Saya hampir membaca semua tulisan yang Bang Fahd tulis di web pribadinya. Saya mendapat banyak inspirasi, pengingat dan pemahaman baru. Tentang pengembangan diri misalnya, saya mencatat quote ini, "Bukan tentang menjadi apa dan siapa, tetapi tentang bagaimana kita menjadi versi terbaik dari diri kita sendiri." Tentang masa lalu, Bang Fahd memberi penjelasan yang membuat saya selangkah lebih maju untuk berdamai dengan masa lalu saya, "Masa lalu, jejak yang terlanjur terpacak, tak perlu dihapus. Masa lalu adalah milik masa lalu, masa kini milik kita dan masa depan selalu menarik sebagai rahasia."
Lalu, tentang kepenulisan, bang Fahd memberi keterangan yang ringkas namun sangat bermakna. Dikatakannya bahwa penulis profesional adalah penulis yang tidak pernah berhenti membaca. Sepenangkapan saya, kalau kita mau menjadi penulis yang profesional, kita harus memperbanyak bacaan kita. Saya menjadi semakin semangat membaca.
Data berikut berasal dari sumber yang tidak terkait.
(** * reaction-cut: the persisted state layout and the control surface

    A shallow embedding of the parts of the application that its
    specification talks about and that live in this repository:

    - the SQLite schema script (src/unnamed/part_005): the tables, their
      column and table constraints, and the way the engine enforces them
      on INSERT, UPDATE and DELETE;
    - lib/tauri.js (second half of src/unnamed/part_003):
      [invokeCommand], the one door to the backend;
    - lib/format.js (first half of src/unnamed/part_003):
      [formatDuration];
    - sections/DownloadSection.jsx (src/unnamed/part_001):
      [timeToSeconds], [isValidTimeFormat], [buildWorkflowConfig] and
      [validateIntegrationForm]; the helpers [formatDurationHms],
      [sanitizeFilename], [normalizePath], [toFolderPath],
      [buildVideoKey] and [buildPartKey]; the selection of parts
      ([togglePart], [toggleSelectAll], [updatePartConfig],
      [buildSelectedPartsConfig], [buildExpectedFilePath] and the effect
      that realigns the file paths); the tags; the estimate of the
      number of segments; and the handlers [ensureDownloadPathReady],
      [handleDownload], [validateDownloadConfig] and
      [handleIntegrationDownload] with the calls they send;
    - sections/SettingsSection.jsx: [loadSettings] and the normalisation
      of the download settings in [handleSave];
    - sections/SubmissionSyncSection.jsx: the tabs, the progress and the
      remote path shown for a sync task, and the actions offered for it.

    Part I holds the definitions, one module per source file, followed
    by the properties the specification states and the sample data the
    examples use.  Part II holds the theorems. *)

From Stdlib Require Import ZArith QArith Qround Lqa Ascii String List Bool Lia Sorted.
From stdpp Require Import base option list gmap strings.

Local Open Scope string_scope.
Local Open Scope list_scope.

(* ===================================================================== *)
(** * Part I: definitions                                                 *)
(* ===================================================================== *)

(** ** SQLite: values, table declarations and constraint enforcement

    The engine is modelled as far as the schema uses it: NOT NULL,
    UNIQUE, PRIMARY KEY, DEFAULT, CHECK (column = literal), and FOREIGN
    KEY ... ON DELETE CASCADE with enforcement switched on.  A value is
    stored as it is given: the conversions that a column affinity
    applies on the way in are not modelled. *)

Module Sqlite.

(** A stored value.  Reals are kept as the rational they denote. *)
Inductive value :=
| Null
| Int (z : Z)
| Real (q : Q)
| Text (s : string).

#[global] Instance Q_eq_dec : EqDecision Q.
Proof. solve_decision. Defined.

#[global] Instance value_eq_dec : EqDecision value.
Proof. solve_decision. Defined.

Definition is_null (v : value) : bool :=
  match v with Null => true | _ => false end.

Definition is_int (v : value) : bool :=
  match v with Int _ => true | _ => false end.

(** Declared column types of the schema (they only give an affinity). *)
Inductive affinity := INTEGER | TEXT | REAL.

(** Column constraints, as they appear after the type in a column
    definition.  [CHECK_EQ v] is [CHECK (<column> = v)]. *)
Inductive constraint :=
| PRIMARY_KEY
| AUTOINCREMENT
| NOT_NULL
| UNIQUE
| DEFAULT (v : value)
| CHECK_EQ (v : value).

Record column := Col {
  col_name : string;
  col_affinity : affinity;
  col_constraints : list constraint
}.

(** Table constraints.  Every foreign key of the schema is declared
    [ON DELETE CASCADE], so the action is not a parameter. *)
Inductive table_constraint :=
| UNIQUE_KEY (cols : list string)
| FOREIGN_KEY (col : string) (parent : string) (parent_col : string).

Record table := Table {
  tbl_name : string;
  tbl_columns : list column;
  tbl_constraints : list table_constraint
}.

Definition column_names (T : table) : list string :=
  map col_name (tbl_columns T).

(** *** Rows and databases *)

(** A row maps column names to values; a column that is not bound
    reads as NULL.  A database maps table names to their rows, oldest
    first. *)
Abbreviation row := (gmap string value).
Abbreviation database := (gmap string (list (gmap string value))).

Definition field (r : row) (c : string) : value := default Null (r !! c).

Definition rows_of (db : database) (t : string) : list row :=
  default [] (db !! t).

(** *** Reading the constraints of a column *)

Definition is_primary_key (c : column) : bool :=
  existsb (fun k => match k with PRIMARY_KEY => true | _ => false end)
          (col_constraints c).

Definition is_not_null (c : column) : bool :=
  existsb (fun k => match k with NOT_NULL => true | _ => false end)
          (col_constraints c).

Definition is_unique (c : column) : bool :=
  existsb (fun k => match k with UNIQUE => true | _ => false end)
          (col_constraints c).

(** [INTEGER PRIMARY KEY]: the column is an alias of the rowid. *)
Definition is_rowid_alias (c : column) : bool :=
  match col_affinity c with
  | INTEGER => is_primary_key c
  | _ => false
  end.

Fixpoint default_in (ks : list constraint) : value :=
  match ks with
  | [] => Null
  | DEFAULT v :: _ => v
  | _ :: ks' => default_in ks'
  end.

Definition default_of (c : column) : value := default_in (col_constraints c).

Definition check_ok (k : constraint) (v : value) : bool :=
  match k with
  | CHECK_EQ w => is_null v || bool_decide (v = w)
  | _ => true
  end.

(** What one column demands of the value stored in it. *)
Definition col_ok (c : column) (v : value) : bool :=
  (negb (is_not_null c) || negb (is_null v))
  && (negb (is_rowid_alias c) || is_int v)
  && forallb (fun k => check_ok k v) (col_constraints c).

Definition row_ok (T : table) (r : row) : bool :=
  forallb (fun c => col_ok c (field r (col_name c))) (tbl_columns T).

(** *** Uniqueness *)

(** The keys that must be unique in a table: each PRIMARY KEY or UNIQUE
    column, and each UNIQUE table constraint. *)
Definition column_keys (T : table) : list (list string) :=
  flat_map (fun c => if is_primary_key c || is_unique c
                     then [[col_name c]] else [])
           (tbl_columns T).

Definition table_keys (T : table) : list (list string) :=
  flat_map (fun k => match k with
                     | UNIQUE_KEY cols => [cols]
                     | FOREIGN_KEY _ _ _ => []
                     end)
           (tbl_constraints T).

Definition unique_keys (T : table) : list (list string) :=
  column_keys T ++ table_keys T.

(** Two rows collide on a key when every key column is non-NULL and
    equal in both: NULLs never collide. *)
Definition key_conflict (cols : list string) (r1 r2 : row) : bool :=
  forallb (fun c => negb (is_null (field r1 c))
                    && bool_decide (field r1 c = field r2 c))
          cols.

Fixpoint all_distinct (cols : list string) (rows : list row) : bool :=
  match rows with
  | [] => true
  | r :: rest =>
      forallb (fun r' => negb (key_conflict cols r r')) rest
      && all_distinct cols rest
  end.

(** *** Foreign keys *)

Definition foreign_keys (T : table) : list (string * string * string) :=
  flat_map (fun k => match k with
                     | FOREIGN_KEY c p pc => [(c, p, pc)]
                     | UNIQUE_KEY _ => []
                     end)
           (tbl_constraints T).

(** With [PRAGMA foreign_keys = ON] a non-NULL child key must name an
    existing parent row. *)
Definition fk_ok (db : database) (T : table) (r : row) : bool :=
  forallb (fun '(c, p, pc) =>
             is_null (field r c)
             || existsb (fun pr => bool_decide (field pr pc = field r c))
                        (rows_of db p))
          (foreign_keys T).

Definition table_ok (db : database) (T : table) : bool :=
  let rows := rows_of db (tbl_name T) in
  forallb (row_ok T) rows
  && forallb (fun key => all_distinct key rows) (unique_keys T)
  && forallb (fk_ok db T) rows.

Section Engine.

Variable schema : list table.

Definition find_table (t : string) : option table :=
  find (fun T => String.eqb (tbl_name T) t) schema.

(** Every constraint of every table holds. *)
Definition db_ok (db : database) : bool := forallb (table_ok db) schema.

(** *** Statements *)

Inductive statement :=
| INSERT (t : string) (vals : list (string * value))
| UPDATE (t : string) (set : list (string * value)) (where_ : row -> bool)
| DELETE (t : string) (where_ : row -> bool).

Fixpoint assigned (vals : list (string * value)) (c : string) : option value :=
  match vals with
  | [] => None
  | (c', v) :: rest => if String.eqb c' c then Some v else assigned rest c
  end.

(** The statement may only name columns of the table. *)
Definition names_ok (T : table) (vals : list (string * value)) : bool :=
  forallb (fun '(c, _) => existsb (String.eqb c) (column_names T)) vals.

(** The rowid given to a row inserted without one: one more than the
    largest in the table.  (AUTOINCREMENT also refuses to reuse the
    rowid of a deleted row; that memory is not modelled.) *)
Definition next_rowid (c : string) (rows : list row) : Z :=
  fold_right (fun r acc => match field r c with
                           | Int z => Z.max (z + 1) acc
                           | _ => acc
                           end) 1%Z rows.

(** The value an INSERT stores in column [c]: the one given, else the
    DEFAULT, else NULL; a NULL rowid alias is replaced by the next
    rowid. *)
Definition stored (vals : list (string * value)) (rows : list row)
           (c : column) : value :=
  let v := match assigned vals (col_name c) with
           | Some v => v
           | None => default_of c
           end in
  if is_rowid_alias c && is_null v
  then Int (next_rowid (col_name c) rows)
  else v.

Definition new_row (T : table) (vals : list (string * value))
           (rows : list row) : row :=
  fold_right (fun c r => <[col_name c := stored vals rows c]> r)
             ∅ (tbl_columns T).

Definition assign (set : list (string * value)) (r : row) : row :=
  fold_right (fun '(c, v) r' => <[c := v]> r') r set.

(** ON DELETE CASCADE: child rows whose parent is gone are removed,
    table after table, until nothing changes ([length schema] rounds
    are enough for the chains of this schema). *)
Definition prune_table (db : database) (T : table) : database :=
  <[tbl_name T := List.filter (fk_ok db T) (rows_of db (tbl_name T))]> db.

Definition prune (db : database) : database :=
  fold_left prune_table schema db.

Definition cascade (db : database) : database :=
  Nat.iter (length schema) prune db.

Definition checked (db : database) : option database :=
  if db_ok db then Some db else None.

(** A statement either fails, leaving the database as it was
    ([None]), or yields a database in which every constraint holds. *)
Definition exec (s : statement) (db : database) : option database :=
  match s with
  | INSERT t vals =>
      match find_table t with
      | None => None
      | Some T =>
          if names_ok T vals
          then checked (<[t := rows_of db t ++ [new_row T vals (rows_of db t)]]> db)
          else None
      end
  | UPDATE t set where_ =>
      match find_table t with
      | None => None
      | Some T =>
          if names_ok T set
          then checked (<[t := map (fun r => if where_ r then assign set r else r)
                                   (rows_of db t)]> db)
          else None
      end
  | DELETE t where_ =>
      match find_table t with
      | None => None
      | Some T =>
          checked (cascade (<[t := List.filter (fun r => negb (where_ r))
                                               (rows_of db t)]> db))
      end
  end.

Fixpoint run (prog : list statement) (db : database) : option database :=
  match prog with
  | [] => Some db
  | s :: rest =>
      match exec s db with
      | Some db' => run rest db'
      | None => None
      end
  end.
Sebagian besar tulisan Bang Fahd berkisar tentang cerita sehari-hari yang penuh makna. Pilihan diksinya sederhana dan susunannya pas. Gaya berceritanya hidup dan menyentuh hati. Temanya tentang keluarga, humanisme, cinta, dan Islam. Itu mungkin yang membuat saya jatuh hati pada karya-karya ayah dari dua anak ini. Dan yang paling menjadi perhatian saya adalah, nafas Islam yang dibawanya dalam karya-karya itu. Salah satu kutipan tentang Islam yang saya suka adalah, "Islam adalah ketika kau menemukan sebuah batu di tengah jalan, kau menyingkirkan batu itu karena khawatir ia akan mencelakakan pejalan kaki yang lain. Siapapun pejalan kaki itu. Kemudian kau mencari seseorang untuk berdiskusi, membicarakan berbagai kemungkinan dan solusi terbaik agar batu itu bisa bermanfaat untuk orang lain."
Maka, setelah membaca tulisan-tulisan Bang Fahd, saya tidak ragu lagi menjadikannya sebagai idola baru saya. Saya mengidolakannya karena ia menginspirasi saya untuk terus belajar dan berkarya demi kebermanfaatan banyak orang. Terima kasih Bang Fahd Pahdepie, idola baru saya.